[Collected data]
▬▬▬▬▬▬

(** *** Vocabulary of the further statements *)

(** The structural updates other than removal. *)
Inductive mutation : Type :=
| BatchUpload (newPhotos : list image)
| SingleUpload (targetIndex : nat) (result : image)
| Swap (sourceGlobalIndex targetGlobalIndex : nat).

Definition apply_mutation (m : mutation) (cards : list slot) : list slot :=
  match m with
  | BatchUpload newPhotos => batch_update newPhotos cards
  | SingleUpload targetIndex result => single_update targetIndex result cards
  | Swap i j => swap_update i j cards
  end.

(** Identifiers of pending timers are older than the next one handed out. *)
Definition fresh_timers (s : App) : bool :=
  forallb (fun t => timer_id t <? nextTimerId s) (timers s).

Inductive device : Type :=
| Touch
| Mouse.

Definition pointer_down (d : device) (slotIndex : nat) (cx cy : Z) : event :=
  match d with
  | Touch => TouchStart (Some slotIndex) cx cy
  | Mouse => MouseDown (Some slotIndex) cx cy
  end.

Definition pointer_move (d : device) (p : Z * Z) : event :=
  match d with
  | Touch => TouchMove (fst p) (snd p)
  | Mouse => MouseMove (fst p) (snd p)
  end.

Definition pointer_up (d : device) (cx cy : Z) : event :=
  match d with
  | Touch => TouchEnd cx cy
  | Mouse => MouseUp cx cy
  end.

(** The release of a press: a touch that began on the delete button of a
    slot is released there and is not seen by the component. *)
Definition pointer_release (d : device) (onDeleteButton : bool) (cx cy : Z)
  : event :=
  match d with
  | Touch => if onDeleteButton then TouchEndOnDelete cx cy else TouchEnd cx cy
  | Mouse => MouseUp cx cy
  end.


(** The state of the controller between a press and its release, when no
    timer has elapsed: not dragging, and the only timer that is not a page
    jump is the long press [id0], still referenced unless it was cleared. *)
Definition pressed (id0 : nat) (cards : list slot) (ds : DragState)
  (s : App) : Prop :=
  isDraggingRef s = false
  /\ isPreviewMode s = false
  /\ forallb (fun t => is_jump t || (timer_id t =? id0)) (timers s) = true
  /\ (touchTimerRef s = Some id0 \/ forallb is_jump (timers s) = true)
  /\ allCards s = cards
  /\ dragState s = ds.

(** The state of the controller during a drag started by the long press
    [id] on the slot of global index [g]: [pending] are the other timers. *)
Definition dragging (id g : nat) (cards : list slot) (pending : list timer)
  (s : App) : Prop :=
  isDraggingRef s = true
  /\ isPreviewMode s = false
  /\ timers s = pending
  /\ nextTimerId s = S id
  /\ touchTimerRef s = Some id
  /\ allCards s = cards
  /\ isDragging (dragState s) = true
  /\ draggedIndex (dragState s) = Some g.

(** The mounted layouts among the first [n] entries of the ref array from
    [i] on, in page order. *)
Definition mounted_from (h : host) (i n : nat) : list element :=
  omap id (take n (drop i (exportRefs h))).

(** * Properties *)

(** ** The two loops *)

Lemma push_while_replicate (fuel maxIndex : nat) (updated : list slot) :
  S maxIndex - length updated <= fuel ->
  push_while fuel maxIndex updated
  = updated ++ replicate (S maxIndex - length updated) None.
Proof.
  revert updated. induction fuel as [|fuel IH]; intros updated Hfuel; simpl.
  - replace (S maxIndex - length updated) with 0 by lia.
    simpl. now rewrite app_nil_r.
  - destruct (Nat.leb_spec (length updated) maxIndex) as [Hle|Hgt].
    + rewrite IH by (rewrite length_app; simpl; lia).
      rewrite length_app. simpl.
      replace (S maxIndex - length updated)
        with (S (maxIndex - length updated)) by lia.
      replace (S maxIndex - (length updated + 1))
        with (maxIndex - length updated) by lia.
      simpl. now rewrite <- app_assoc.
    + replace (S maxIndex - length updated) with 0 by lia.
      simpl. now rewrite app_nil_r.
Qed.

Lemma ensure_length_replicate (maxIndex : nat) (updated : list slot) :
  ensure_length maxIndex updated
  = updated ++ replicate (S maxIndex - length updated) None.
Proof. unfold ensure_length. apply push_while_replicate. lia. Qed.

(** The padding loop leaves through its condition, not through its fuel. *)
Lemma ensure_length_exits (maxIndex : nat) (updated : list slot) :
  maxIndex < length (ensure_length maxIndex updated).
Proof.
  rewrite ensure_length_replicate, length_app, length_replicate. lia.
Qed.

Lemma js_get_ensure_length (maxIndex k : nat) (updated : list slot) :
  js_get (ensure_length maxIndex updated) k = js_get updated k.
Proof.
  rewrite ensure_length_replicate. unfold js_get.
  destruct (Nat.lt_ge_cases k (length updated)) as [Hlt|Hge].
  - now rewrite lookup_app_l.
  - rewrite lookup_app_r by lia.
    rewrite (lookup_ge_None_2 updated k) by lia.
    destruct (replicate _ _ !! _) as [c|] eqn:E; [|reflexivity].
    apply lookup_replicate in E. destruct E as [-> _]. reflexivity.
Qed.

Lemma trim_nil : trim_trailing_nulls [] = [].
Proof. reflexivity. Qed.

Lemma trim_snoc_null (l : list slot) :
  trim_trailing_nulls (l ++ [None]) = trim_trailing_nulls l.
Proof.
  unfold trim_trailing_nulls. rewrite length_app. simpl.
  rewrite Nat.add_1_r. simpl.
  rewrite lookup_app_r by lia. rewrite Nat.sub_diag. simpl.
  now rewrite removelast_last.
Qed.

Lemma trim_snoc_image (l : list slot) (v : image) :
  trim_trailing_nulls (l ++ [Some v]) = l ++ [Some v].
Proof.
  unfold trim_trailing_nulls. rewrite length_app. simpl.
  rewrite Nat.add_1_r. simpl.
  rewrite lookup_app_r by lia. rewrite Nat.sub_diag. reflexivity.
Qed.

Lemma ends_present_snoc (l : list slot) (c : slot) :
  ends_present (l ++ [c]) = not_null c.
Proof. unfold ends_present. rewrite last_snoc. now destruct c. Qed.

Lemma trim_ends_present (l : list slot) :
  ends_present (trim_trailing_nulls l) = true.
Proof.
  induction l as [|c l IH] using rev_ind; [reflexivity|].
  destruct c as [v|].
  - now rewrite trim_snoc_image, ends_present_snoc.
  - now rewrite trim_snoc_null.
Qed.

Lemma trim_fixed (l : list slot) :
  ends_present l = true -> trim_trailing_nulls l = l.
Proof.
  destruct l as [|c l _] using rev_ind; [reflexivity|].
  rewrite ends_present_snoc. destruct c as [v|]; [|discriminate].
  intros _. apply trim_snoc_image.
Qed.

Lemma trim_idempotent (l : list slot) :
  trim_trailing_nulls (trim_trailing_nulls l) = trim_trailing_nulls l.
Proof. apply trim_fixed, trim_ends_present. Qed.

Lemma js_get_snoc_null (l : list slot) (k : nat) :
  js_get (l ++ [None]) k = js_get l k.
Proof.
  unfold js_get.
  destruct (Nat.lt_ge_cases k (length l)) as [Hlt|Hge].
  - now rewrite lookup_app_l.
  - rewrite (lookup_ge_None_2 l k) by lia.
    rewrite lookup_app_r by lia.
    now destruct (k - length l) as [|[|m]].
Qed.

Lemma js_get_trim (l : list slot) (k : nat) :
  js_get (trim_trailing_nulls l) k = js_get l k.
Proof.
  induction l as [|c l IH] using rev_ind; [reflexivity|].
  destruct c as [v|].
  - now rewrite trim_snoc_image.
  - now rewrite trim_snoc_null, js_get_snoc_null.
Qed.

Lemma trim_length_le (l : list slot) :
  length (trim_trailing_nulls l) <= length l.
Proof.
  induction l as [|c l IH] using rev_ind; [reflexivity|].
  destruct c as [v|].
  - now rewrite trim_snoc_image.
  - rewrite trim_snoc_null, length_app. simpl. lia.
Qed.

Lemma trim_prefix (l : list slot) (k : nat) :
  k < length (trim_trailing_nulls l) -> trim_trailing_nulls l !! k = l !! k.
Proof.
  induction l as [|c l IH] using rev_ind; [reflexivity|].
  destruct c as [v|].
  - now rewrite trim_snoc_image.
  - rewrite trim_snoc_null. intros Hk. rewrite IH by exact Hk.
    pose proof (trim_length_le l). now rewrite lookup_app_l by lia.
Qed.

(** A trimmed array is determined by what its reads return. *)
Lemma ends_present_last_image (l : list slot) :
  ends_present l = true -> l <> [] ->
  exists v, l !! (length l - 1) = Some (Some v).
Proof.
  destruct l as [|c l _] using rev_ind; [congruence|].
  rewrite ends_present_snoc. destruct c as [v|]; [|discriminate].
  intros _ _. exists v. rewrite length_app. simpl.
  rewrite lookup_app_r by lia.
  replace (length l + 1 - 1 - length l) with 0 by lia. reflexivity.
Qed.

Lemma trimmed_length_le (l1 l2 : list slot) :
  ends_present l1 = true ->
  (forall k, js_get l1 k = js_get l2 k) ->
  length l1 <= length l2.
Proof.
  intros H1 Hget.
  destruct (Nat.le_gt_cases (length l1) (length l2)) as [Hle|Hgt]; [exact Hle|].
  destruct (ends_present_last_image l1 H1) as [v Hv].
  { destruct l1; simpl in *; [lia|congruence]. }
  specialize (Hget (length l1 - 1)). unfold js_get in Hget.
  rewrite Hv in Hget. rewrite (lookup_ge_None_2 l2) in Hget by lia.
  discriminate.
Qed.

Lemma trimmed_ext (l1 l2 : list slot) :
  ends_present l1 = true -> ends_present l2 = true ->
  (forall k, js_get l1 k = js_get l2 k) ->
  l1 = l2.
Proof.
  intros H1 H2 Hget.
  assert (Hlen : length l1 = length l2).
  { apply Nat.le_antisymm; apply trimmed_length_le; auto. }
  apply list_eq. intros k. specialize (Hget k). unfold js_get in Hget.
  destruct (Nat.lt_ge_cases k (length l1)) as [Hlt|Hge].
  - destruct (lookup_lt_is_Some_2 l1 k Hlt) as [c1 E1].
    destruct (lookup_lt_is_Some_2 l2 k ltac:(lia)) as [c2 E2].
    rewrite E1, E2 in *. simpl in Hget. now subst.
  - now rewrite !lookup_ge_None_2 by lia.
Qed.

(** ** Reads of the swapped array *)

Lemma js_get_insert_eq (l : list slot) (i : nat) (c : slot) :
  i < length l -> js_get (<[i := c]> l) i = c.
Proof. intros Hi. unfold js_get. now rewrite list_lookup_insert_eq. Qed.

Lemma js_get_insert_ne (l : list slot) (i k : nat) (c : slot) :
  i <> k -> js_get (<[i := c]> l) k = js_get l k.
Proof. intros Hne. unfold js_get. now rewrite list_lookup_insert_ne. Qed.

▬▬▬▬▬▬

Please go over the data above and copy each line with "reflexivity" in it.

    destruct (replicate _ _ !! _) as [c|] eqn:E; [|reflexivity].
    apply lookup_replicate in E. destruct E as [-> _]. reflexivity.
Proof. reflexivity. Qed.
  rewrite lookup_app_r by lia. rewrite Nat.sub_diag. reflexivity.
  induction l as [|c l IH] using rev_ind; [reflexivity|].
  destruct l as [|c l _] using rev_ind; [reflexivity|].
  induction l as [|c l IH] using rev_ind; [reflexivity|].
  induction l as [|c l IH] using rev_ind; [reflexivity|].
  induction l as [|c l IH] using rev_ind; [reflexivity|].
  replace (length l + 1 - 1 - length l) with 0 by lia. reflexivity.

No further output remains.